4. Who are some of your favorite writers, and how have they influenced your work?

There are so many. Every book I’ve ever read has shaped and inspired my writing. Roger Zelazny showed me how big a world could be with his Amber Series. Jim Butcher’s Codex Alera books expanded my horizons where it came to my thinking about magic. Brandon Sanderson taught me by book and by online lessons how to ground magic systems in logic that keeps them balanced and believable. Terry Pratchett taught me not to take myself too seriously. Ann Crispin abused me horribly in order to forge me into someone who could become a writer people wanted to read. Mercedes Lackey and Andre Norton showed me that cultural politics offered intrigue as good or better and slogging through war zones and later Mercedes and Larry Dixon kept me from giving up writing. Every pro I’ve ever interacted with has been so generous with their wisdom, beacons of hope to guide me toward ultimately getting published.

5. What would you like to see more of in sci-fi and fantasy fiction?

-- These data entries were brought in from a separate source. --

(* ===== verification/LogFmt.v ===== *)
(** * Message formatting of the runtime

    The allocation-free formatter of [ltckpt_recover.c]: [hypermem_cat]
    appends to a bounded buffer, [hypermem_cat_num] appends a decimal number
    through a 20-byte scratch buffer, [hypermem_log] adds the module name.

    A buffer under construction is modelled by the text written so far: the C
    pointer [p] is [buf + length text], [pend] is [buf + cap], and [*p] is the
    terminating NUL. *)

From Stdlib Require Import ZArith Lia Ascii String.
From stdpp Require Import base list numbers strings.
From S2P Require Import Prelude Decimal.

(** The first [n] characters ([memcpy (p, s, n)] into the buffer). *)
Fixpoint str_take (n : nat) (s : string) : string :=
  match n, s with
  | S n', String c s' => String c (str_take n' s')
  | _, _ => EmptyString
  end.

Section Buffer.
(** [cap = pend - buf]. *)
Variable cap : nat.

Definition hypermem_cat (buf s : string) : string :=
  if (cap <=? String.length buf)%nat then buf
  else
    let avail := (cap - String.length buf)%nat in
    let len := if (avail <=? String.length s)%nat then (avail - 1)%nat else String.length s in
    buf +:+ str_take len s.

Definition hypermem_cat_num (buf : string) (n : Z) : res string :=
  let neg := n <? 0 in
  if n =? -2^63 then Stop FOverflow
  else
    let s := print_dec (if neg then - n else n) in
    let s := if neg then String "-" s else s in
    (* the terminator, the digits and the sign share [char buf[20]] *)
    if (20 <? 1 + String.length s)%nat then Stop FBounds
    else Ret (hypermem_cat buf s).
End Buffer.

Definition hypermem_log_size : nat := 1024.

Definition hypermem_log (g_module_name msg : string) : string :=
  let p := hypermem_cat hypermem_log_size "" msg in
  let p := hypermem_cat hypermem_log_size p "; module=" in
  hypermem_cat hypermem_log_size p g_module_name.

(** ** Facts *)

Lemma str_take_length n s : String.length (str_take n s) = (n `min` String.length s)%nat.
Proof. revert s. induction n; intros [|c s]; simpl; auto. Qed.

Lemma str_take_all n s : (String.length s ≤ n)%nat → str_take n s = s.
Proof.
  revert s. induction n; intros [|c s] H; simpl in *; try done; [lia|].
  f_equal. apply IHn. lia.
Qed.

Lemma hypermem_cat_short cap buf s :
  (String.length buf + String.length s < cap)%nat → hypermem_cat cap buf s = buf +:+ s.
Proof.
  intros H. unfold hypermem_cat.
  destruct (Nat.leb_spec cap (String.length buf)); [lia|].
  destruct (Nat.leb_spec (cap - String.length buf) (String.length s)); [lia|].
  by rewrite str_take_all by lia.
Qed.

Lemma hypermem_cat_length cap buf s :
  (String.length buf < cap)%nat → (String.length (hypermem_cat cap buf s) < cap)%nat.
Proof.
  intros H. unfold hypermem_cat.
  destruct (Nat.leb_spec cap (String.length buf)); [lia|].
  rewrite string_length_app, str_take_length.
  destruct (Nat.leb_spec (cap - String.length buf) (String.length s)); lia.
Qed.

Lemma hypermem_log_short name msg :
  (String.length msg + String.length name < 1015)%nat →
  hypermem_log name msg = msg +:+ "; module=" +:+ name.
Proof.
  intros H. unfold hypermem_log, hypermem_log_size.
  rewrite (hypermem_cat_short _ "" msg) by (simpl; lia). simpl String.append.
  rewrite (hypermem_cat_short _ msg) by (simpl; lia).
  rewrite hypermem_cat_short by (rewrite string_length_app; simpl; lia).
  by rewrite string_app_assoc.
Qed.

Lemma hypermem_cat_num_ok cap buf n :
  0 ≤ n < 10^19 → hypermem_cat_num cap buf n = Ret (hypermem_cat cap buf (print_dec n)).
Proof.
  intros Hn. unfold hypermem_cat_num.
  destruct (Z.eqb_spec n (-2^63)); [lia|]. destruct (Z.ltb_spec n 0); [lia|].
  pose proof (print_dec_length n 18 Hn).
  by destruct (Nat.ltb_spec 20 (1 + String.length (print_dec n))); [lia|].
Qed.

Lemma hypermem_cat_num_neg cap buf n :
  -10^18 < n < 0 →
  hypermem_cat_num cap buf n = Ret (hypermem_cat cap buf (String "-" (print_dec (- n)))).
Proof.
  intros Hn. unfold hypermem_cat_num.
  destruct (Z.eqb_spec n (-2^63)); [lia|]. destruct (Z.ltb_spec n 0); [|lia].
  pose proof (print_dec_length (- n) 17 ltac:(simpl; lia)). simpl String.length.
  by destruct (Nat.ltb_spec 20 (1 + S (String.length (print_dec (- n))))); [lia|].
Qed.

(** Remove the appends that do not truncate, innermost first. *)
Ltac cat_short :=
  repeat match goal with
  | |- context [hypermem_cat ?n ?b ?s] =>
      lazymatch b with context [hypermem_cat] => fail | _ => idtac end;
      rewrite (hypermem_cat_short n b s)
        by (unfold hypermem_log_size; rewrite ?string_length_app; simpl String.length; lia)
  end.
Lemma mprotect_safe_loses_checkpoint_witness :
  ∃ s', LTCKPT_MPROTECT_SAFE demo_menv demo_boot (λ t, write_byte demo_menv t 0x600010 77) = Ret s' ∧
    recovered s' 0x600010 = 77.
Proof.
  destruct demo_boot_inv as (r & H & Hc & Hs).
  destruct (mprotect_safe_loses_checkpoint demo_menv (λ _ _ _, eq_refl) demo_boot r 0x600010 77 H Hs
    ltac:(vm_compute; discriminate) ltac:(reflexivity)) as [P _].
  destruct P as (s' & E & _ & R); [rewrite Hc; apply not_elem_of_nil|]. exists s'. split; [exact E|exact R].
Defined.
(** The whole loop terminates, visits every entry and writes back what
    [undo] writes, at the restorable addresses. *)
Lemma restore_loop_spec es s i st :
  wl_data s = WRITELOG_START c →
  wl_position s = Z.of_nat (length es) * entry_size c →
  log_entries c mo (length es) = es → Forall (entry_ok c) es →
  ∃ st' s3, restore_loop c e (length es) i st s
              = Ret (LoopDone (i + Z.of_nat (length es)) st' s3) ∧
    wl_position s3 = 0 ∧ st ≤ st' ≤ st + Z.of_nat (length es) ∧
    ∀ x, restorable c e x → wmem s3 x = undo es (wmem s) x.
Proof.
  pose proof (entry_size_pos c Hc) as Hes. revert s i st.
  induction es as [|en es IH]; intros s i st Hd Hp Hlog Hok.
  { cbn [length] in *. exists st, s. cbn [restore_loop].
    destruct (Z.geb_spec (wl_position s) (entry_size c)); [lia|].
    rewrite Z.add_0_r. split_and!; try done; lia. }
  apply Forall_cons in Hok as [Hok1 Hok].
  cbn [length log_entries] in Hlog. injection Hlog as Hen Hlog. rewrite <- Hen in Hok1.
  destruct (restore_step (length es) s i st Hd Hp Hok1) as (st1 & s2 & Heq & Hd2 & Hp2 & Hst & Hm2).
  destruct (IH s2 (i + 1) st1 Hd2 Hp2 Hlog Hok) as (st' & s3 & Hr & Hp3 & Hst' & Hm3).
  exists st', s3. cbn [length]. rewrite Heq, Hr. split_and!; try done; try lia.
  - do 2 f_equal. lia.
  - intros x Hx. rewrite Hm3 by done. cbn [undo]. rewrite <- Hen. apply undo_ext. auto.
Qed.
End Restart.

(** The success message fits the number formatter. *)
Lemma success_message_ok n st :
  0 ≤ st ≤ n → n < 10^19 → ∃ msg, success_message n st = Ret msg.
Proof.
  intros Hst Hn. unfold success_message.
  rewrite hypermem_cat_num_ok by lia. cbn [res_bind].
  rewrite hypermem_cat_num_ok by lia. cbn [res_bind]. eauto.
Qed.
Lemma periodic_step_same index s s' b :
  periodic_step index s = Ret (s', b) →
  rwin s' = rwin s ∧ callsites s' = callsites s ∧
  inside_trusted_compute_base s' = inside_trusted_compute_base s ∧
  prior_have_handled_message s' = prior_have_handled_message s ∧
  g_recovery_naive_mode s' = g_recovery_naive_mode s.
Proof.
  unfold periodic_step. intros H. res_inv;
    repeat match goal with H : (_, _) = (_, _) |- _ => injection H as <- <- end; done.
Qed.

(** What has been checked when a site crashes. *)
Lemma suicide_per_site_crash k e site s s1 :
  ltckpt_do_suicide_per_site k e site s = Ret (Crashes s1) →
  sa_window__is_open (rwin s) = true ∧ inside_trusted_compute_base s = false ∧
  sef_init_done e = true ∧ suicide_on_window_close s = true ∧
  0 < do_suicide (g_shutter_board s (u32 site)) ∧
  g_recovery_bitmask (rwin s1) = LTCKPT_RECOVERY_MASK_IDEMPOTENT ∧
  g_recovery_naive_mode s1 = g_recovery_naive_mode s ∧
  ∃ m rp, sef_get_current_message e = Some (Some (m, rp)) ∧ m_source m ≠ RS_PROC_NR e ∧
    (LTRC_SUICIDE_WHEN_RECOVERABLE k = true → rp = 1).
Proof.
  unfold ltckpt_do_suicide_per_site. intros H.
  destruct (CHECK_SHUTTER_BOARD_SIZE s site); [done|].
  destruct (inside_trusted_compute_base s) eqn:Ht; [done|].
  destruct (sef_init_done e) eqn:Hi; simpl in H; [|done].
  destruct (sef_get_current_message e) as [cur|] eqn:Hm; [|done].
  destruct (sa_window__is_open (rwin s)) eqn:Ho; simpl in H; [|done].
  destruct (board_in_range (u32 site)); simpl in H; [|done].
  destruct (Z.ltb_spec 0 (do_suicide (g_shutter_board s (u32 site)))); simpl in H; [|done].
  destruct (suicide_on_window_close s) eqn:Hc; simpl in H; [|done].
  destruct cur as [[m rp]|]; [|done].
  destruct (Z.eqb_spec (m_source m) (RS_PROC_NR e)); [done|].
  destruct (rs_ready e); simpl in H; [|done].
  destruct (LTRC_SUICIDE_WHEN_RECOVERABLE k && _) eqn:Hrec; [done|].
  assert (Hrp : LTRC_SUICIDE_WHEN_RECOVERABLE k = true → rp = 1).
  { intros Hk. rewrite Hk in Hrec. unfold ltckpt_is_message_replyable in Hrec.
    rewrite Hm in Hrec. simpl in Hrec. destruct rp as [|[]|]; simpl in *; congruence. }
  assert (Hd : ∃ s0, ltckpt_do_suicide k s0 = Crashes s1 ∧ rwin s0 = rwin s ∧
                     g_recovery_naive_mode s0 = g_recovery_naive_mode s).
  { destruct (LTRC_SUICIDE_PERIODICALLY k).
    - apply res_bind_inv in H as ([s0 b] & Hp & H). simpl in H. destruct b; [|done].
      apply periodic_step_same in Hp as (? & ? & ? & ? & ?). injection H as H. eauto.
    - injection H as H. eexists. split; [exact H|done]. }
  destruct Hd as (s0 & Hd & Hw & Hn).
  apply do_suicide_crash in Hd as (_ & Hmask & Hw1 & _ & Hn1).
  rewrite Hw1, Hn1. split_and!; try done. exists m, rp. done.
Qed.

(** Deterministic fault injection crashes only where recovery works.  With
    [LTRC_SUICIDE_WHEN_RECOVERABLE], a site that crashes the process does so
    with the recovery window open, outside the trusted base and not on a
    message from RS; and the dispatcher run on the crash state, with a kernel
    that accepts the reply, succeeds without aborting the system. *)
Theorem suicide_is_recoverable k e site s s1 :
  LTRC_SUICIDE_WHEN_RECOVERABLE k = true →
  g_recovery_naive_mode s = LTCKPT_RECOVERY_NAIVE_MODE_DEFAULT →
  ERESTART e < 0 → (∀ m, asynsend e m = OK) →
  ltckpt_do_suicide_per_site k e site s = Ret (Crashes s1) →
  sa_window__is_open (rwin s) = true ∧ inside_trusted_compute_base s = false ∧
  ∃ m s2 es, sef_get_current_message e = Some (Some (m, 1)) ∧ m_source m ≠ RS_PROC_NR e ∧
    ltckpt_recovery_dispatcher k e s1 [] = Ret (LTCKPT_RECOVERY_SUCCESS, s2, es) ∧
    externals es =
      (if LTRC_REHANDLE_REQUEST k then []
       else [ESend {| m_source := m_source m; m_type := ERESTART e |}]).
Proof.
  intros Hk Hn He Ha H.
  apply suicide_per_site_crash in H as
    (Ho & Ht & _ & _ & _ & Hmask & Hn1 & m & rp & Hm & Hrs & Hrp).
  rewrite (Hrp Hk) in Hm. split_and!; [done..|].
  unfold ltckpt_recovery_dispatcher, ltckpt_is_message_replyable. rewrite Hm. act.
  destruct (Z.eqb_spec (RS_PROC_NR e) (m_source m)); [congruence|]. simpl.
  rewrite andb_false_r, Hn1, Hn. simpl.
  unfold dispatch_replyable, dispatch_policy. act. rewrite Hmask. simpl.
  unfold ltckpt_recovery_idempotent. rewrite Hm. destruct (LTRC_REHANDLE_REQUEST k).
  - destruct (Z.eqb_spec (RS_PROC_NR e) (m_source m)); [congruence|]. act.
    do 3 eexists. split_and!; try done.
  - act. unfold ltckpt_send_reply. act. destruct (Z.ltb_spec (ERESTART e) 0); [|lia]. simpl.
    rewrite Ha. simpl. do 3 eexists. split_and!; try done.
Qed.
(* ===== verification/RecoverySystem.v ===== *)
(** * The recovery runtime as a whole

    An instrumented server runs the window hooks and policy hooks of
    [ltckpt_recover.c] and the write hooks of [ltckpt_writelog.c], which share
    the window variables.  A run is a sequence of hook events; [reachable] are
    the states of runs.  The theorems say that, while a request is handled, the
    window is open exactly as long as recovery is possible, and that what the
    dispatcher does after a crash agrees with what the undo log can restore. *)

From Stdlib Require Import ZArith Lia Ascii String.
From stdpp Require Import base list numbers strings.
From S2P Require Import Prelude Decimal LogFmt Runtime Writelog Recover.
Import Window.
#[local] Arguments Z.testbit : simpl never.
#[local] Arguments Z.lor : simpl never.
#[local] Arguments Z.land : simpl never.

(** ** Processes and their events *)

(** The window lives in [rwin pr]; the copy in [pw] is refreshed at each event. *)
Record proc := { pr : rstate; pw : wlstate }.

Inductive event :=
| EvMessage (e : env)                      (** [ltckpt_detect_start_of_window_hook] *)
| EvIdempotent (site : Z)                  (** [ltckpt_set_idempotent_recovery] *)
| EvRequestSpecific (site : Z)             (** [ltckpt_set_request_specific_recovery] *)
| EvProcessLocal (site : Z)                (** [ltckpt_set_process_local_recovery] *)
| EvFailStop (e : env) (site : Z)          (** [ltckpt_set_fail_stop_recovery] *)
| EvSwitch (e : env) (site : Z)            (** [ltckpt_do_suicide_per_site], survived *)
| EvFiCustom                               (** [sef_fi_custom] *)
| EvCount (inside : bool)                  (** [inc_counter_*] *)
| EvCheckpoint                             (** the top-of-the-loop hook of the undo log *)
| EvRehandled                              (** [ltckpt_deactivate_req_rehandling] *)
| EvWrites (os : list op).                 (** instrumented writes *)

Section System.
Context (k : cfg) (c : wlconf).

Definition with_rstate (p : proc) (s : rstate) : proc := {| pr := s; pw := pw p |}.

Definition handle (ev : event) (p : proc) : res proc :=
  let s := pr p in
  match ev with
  | EvMessage e => Ret (with_rstate p (ltckpt_detect_start_of_window_hook e s))
  | EvIdempotent site => let! s' := ltckpt_set_idempotent_recovery site s in Ret (with_rstate p s')
  | EvRequestSpecific site =>
      let! s' := ltckpt_set_request_specific_recovery site s in Ret (with_rstate p s')
  | EvProcessLocal site =>
      let! s' := ltckpt_set_process_local_recovery site s in Ret (with_rstate p s')
  | EvFailStop e site => let! s' := ltckpt_set_fail_stop_recovery e site s in Ret (with_rstate p s')
  | EvSwitch e site =>
      let! o := ltckpt_do_suicide_per_site k e site s in
      match o with Survives s' => Ret (with_rstate p s') | Crashes _ => Stop FNull end
  | EvFiCustom => let! rs := sef_fi_custom k s in Ret (with_rstate p rs.2)
  | EvCount b => Ret (with_rstate p (if b then inc_counter_inwindow s else inc_counter_outsidewindow s))
  | EvCheckpoint => Ret {| pr := s; pw := ltckpt_top_of_the_loop c (pw p) |}
  | EvRehandled => Ret (with_rstate p (ltckpt_deactivate_req_rehandling s))
  | EvWrites os =>
      let! w := run_ops c (set_win (pw p) (rwin s)) os in
      Ret {| pr := upd_win s (win w); pw := w |}
  end.

(** SEF changes [have_handled_message] only around the message hook. *)
Definition sees (ev : event) (p : proc) : Prop :=
  match ev with
  | EvFailStop e _ => have_handled_message e = prior_have_handled_message (pr p)
  | _ => True
  end.

(** The globals as the C program starts with them; the board, the shutter
    counts and the module name are set up by the instrumentation. *)
Record is_initial (s : rstate) : Prop := {
  init_closed : sa_window__is_open (rwin s) = false;
  init_mask : g_recovery_bitmask (rwin s) = LTCKPT_RECOVERY_MASK_IDEMPOTENT;
  init_prior : prior_have_handled_message s = false;
  init_sites : callsites s = [];
}.

Inductive reachable : proc → Prop :=
| reach_initial p : is_initial (pr p) → reachable p
| reach_step p ev p' : reachable p → sees ev p → handle ev p = Ret p' → reachable p'.

(** ** The window invariant *)

Record window_inv (s : rstate) : Prop := {
  wi_idle : prior_have_handled_message s = false → sa_window__is_open (rwin s) = false;
  wi_busy : prior_have_handled_message s = true →
    sa_window__is_open (rwin s) = negb (Z.testbit (g_recovery_bitmask (rwin s)) 3);
  wi_idempotent : Z.testbit (g_recovery_bitmask (rwin s)) 0 = true;
  wi_request : Z.testbit (g_recovery_bitmask (rwin s)) 1 = false;
  wi_sites : sites_ok (callsites s);
}.

(** Same window, prior flag and sites: same invariant. *)
Lemma window_inv_same s s' :
  window_inv s → rwin s' = rwin s →
  prior_have_handled_message s' = prior_have_handled_message s → callsites s' = callsites s →
  window_inv s'.
Proof. intros [] Hw Hp Hc. constructor; rewrite ?Hw, ?Hp, ?Hc; done. Qed.

(** Adding a mask other than fail-stop and request-specific. *)
Lemma window_inv_mask s m :
  window_inv s → Z.testbit m 3 = false → Z.testbit m 1 = false →
  window_inv (upd_win s (add_mask (rwin s) m)).
Proof.
  intros [] H3 H1. constructor; simpl; rewrite ?Z.lor_spec, ?H3, ?H1, ?orb_false_r; try done.
  by rewrite wi_idempotent0.
Qed.

Lemma window_inv_transit_mask site m s s' :
  window_inv s → Z.testbit m 3 = false → Z.testbit m 1 = false →
  ltckpt_transit_window site s = Ret s' → window_inv (upd_win s' (add_mask (rwin s') m)).
Proof.
  intros Hi H3 H1 H. apply window_inv_mask; [|done..].
  apply transit_window_same in H as (? & ? & ? & _). by eapply window_inv_same.
Qed.

Lemma window_inv_message e s :
  window_inv s → window_inv (ltckpt_detect_start_of_window_hook e s).
Proof.
  intros [Hidle Hbusy H0 H1 Hs]. unfold ltckpt_detect_start_of_window_hook.
  destruct (prior_have_handled_message s) eqn:Hp, (have_handled_message e); simpl.
  - constructor; simpl; auto; done.
  - constructor; simpl; auto; done.
  - destruct (wprof_enable_stats s); constructor; simpl; try done; split; simpl;
      [constructor|lia|constructor|lia].
  - constructor; simpl; auto; done.
Qed.

Lemma window_inv_fail_stop e site s s' :
  window_inv s → have_handled_message e = prior_have_handled_message s →
  ltckpt_set_fail_stop_recovery e site s = Ret s' → window_inv s'.
Proof.
  intros Hi He H. unfold ltckpt_set_fail_stop_recovery in H.
  destruct (inside_trusted_compute_base s); [by injection H as <-|].
  apply res_bind_inv in H as (s1 & H1 & H). injection H as <-.
  apply transit_window_same in H1 as (Hw & Hp & Hc & _).
  assert (Hi1 : window_inv s1) by (by eapply window_inv_same). rewrite <- Hp in He.
  clear Hi Hw Hp Hc. destruct Hi1 as [Hidle Hbusy H0 H1 Hs].
  unfold ltckpt_close_r_window. rewrite He.
  set (s2 := (if prior_have_handled_message s1 && _ then _ else _).2).
  assert (H2 : prior_have_handled_message s2 = prior_have_handled_message s1 ∧
               callsites s2 = callsites s1 ∧ sa_window__is_open (rwin s2) = false ∧
               g_recovery_bitmask (rwin s2) = g_recovery_bitmask (rwin s1)).
  { subst s2. destruct (prior_have_handled_message s1) eqn:Hp; simpl; [|auto].
    destruct (sa_window__is_open (rwin s1)) eqn:Ho; simpl; [|auto].
    by destruct (wprof_enable_stats s1); simpl. }
  destruct H2 as (Hp2 & Hc2 & Ho2 & Hm2).
  assert (Hs2 : sites_ok (callsites s2)) by (by rewrite Hc2).
  pose proof (add_site_id_ok site (upd_win s2
    {| sa_window__is_open := sa_window__is_open (rwin s2);
       g_recovery_bitmask := Z.lor (g_recovery_bitmask (rwin s2)) LTCKPT_RECOVERY_MASK_FAIL_STOP;
       g_recovery_bitmask_reason := Some fail_stop_reason |}) Hs2) as (Ha & Hb & Hd).
  constructor; simpl; rewrite ?Hb, ?Hd; simpl; rewrite ?Ho2, ?Hm2, ?Z.lor_spec; try done.
  - by rewrite orb_true_r.
  - by rewrite H0.
  - by rewrite H1.
  - by rewrite Ho2, Hm2 in Ha.
Qed.

Lemma window_inv_overflow s : window_inv s → window_inv (upd_win s (close_on_overflow (rwin s))).
Proof.
  intros []. constructor; simpl; rewrite ?Z.lor_spec; try done.
  - by rewrite orb_true_r.
  - by rewrite wi_idempotent0.
  - by rewrite wi_request0.
Qed.

Lemma window_inv_rehandled s : window_inv s → window_inv (ltckpt_deactivate_req_rehandling s).
Proof.
  intros []. constructor; simpl; rewrite ?Z.land_spec; try done.
  - change (Z.testbit (u32 (Z.lnot LTCKPT_RECOVERY_REPROCESSING_REQ)) 3) with true.
    by rewrite andb_true_r.
  - by rewrite wi_idempotent0.
  - by rewrite wi_request0.
Qed.
(** [Some value] when 1 is returned. *)
Definition convertnumchar (c : ascii) (base : Z) : option Z :=
  let value :=
    if between "0" "9" c then code c - code "0"
    else if between "A" "Z" c then code c - code "A" + 10
    else if between "a" "z" c then code c - code "a" + 10
    else base in
  if value <? base then Some value else None.

(** The [do ... while] loop over the digits of a number, for the text after the
    first digit: value, number of digits, rest. *)
Fixpoint number_loop (base acc : Z) (n : nat) (s : string) : res (Z * nat * string) :=
  match s with
  | EmptyString => Ret (acc, n, s)
  | String c s' =>
      match convertnumchar c base with
      | Some v =>
          if acc * base + v <? 2^63 then number_loop base (acc * base + v) (S n) s'
          else Stop FOverflow
      | None => Ret (acc, n, s)
      end
  end.

(** Match [#]: [None] when there is no digit. *)
Definition match_number (s : string) : res (option (param * string)) :=
  let neg := match s with String "-" _ => true | _ => false end in
  let s := match s with String "-" s' => s' | _ => s end in
  let '(base, s) :=
    match s with
    | String "0" (String "x" s') => (16, s')
    | String "0" (String "X" s') => (16, s')
    | _ => (10, s)
    end in
  match s with
  | EmptyString => Ret None
  | String c s' =>
      match convertnumchar c base with
      | None => Ret None
      | Some v =>
          let! r := number_loop base v 1 s' in
          let '(acc, n, rest) := r in
          Ret (Some ({| str := None; num := if neg then - acc else acc; len := n |}, rest))
      end
  end.

(** Match [*]: up to the character [stop] that follows it in the pattern, or to
    the end of the line. *)
Fixpoint scan_until (stop : option ascii) (s : string) : nat * string :=
  match s with
  | EmptyString => (0%nat, s)
  | String c s' =>
      if match stop with Some x => Ascii.eqb c x | None => false end then (0%nat, s)
      else let '(n, rest) := scan_until stop s' in (S n, rest)
  end.

Definition head (p : string) : option ascii :=
  match p with String c _ => Some c | EmptyString => None end.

My name on their cover pages? Diversity. More diverse points of view or organizational structures. SF/F writers expand thinking with their stories. They open minds to new ideas. We need a fresh infusion of open mindedness in society and writers can present those ideas in ways that don’t automatically get our collective hackles raised. At the same time, new ideas must be integral to the story and painted with all the heavy-handedness of a butterfly’s kiss. It’s not our job to tell readers WHAT to think. It’s our job to help teach them HOW to think for themselves then offer them new perspectives that open their eyes/minds to possibilities they might not otherwise have considered.

6. Conversely, what would you like to see less of in sci-fi and fantasy fiction?

Same old, same old. Where magic and the vastness of space are involved, there’s no reason to fall into the Hollywood reboot trap. I know they say there are only five original stories retold in different ways, but each writer tells it in a new voice. I’d like to see new, mind blowing ideas that open my eyes to things I’ve never considered and landscapes I’ve never imagined. I want writers to leave me wondering, “Why didn’t I come up with that?”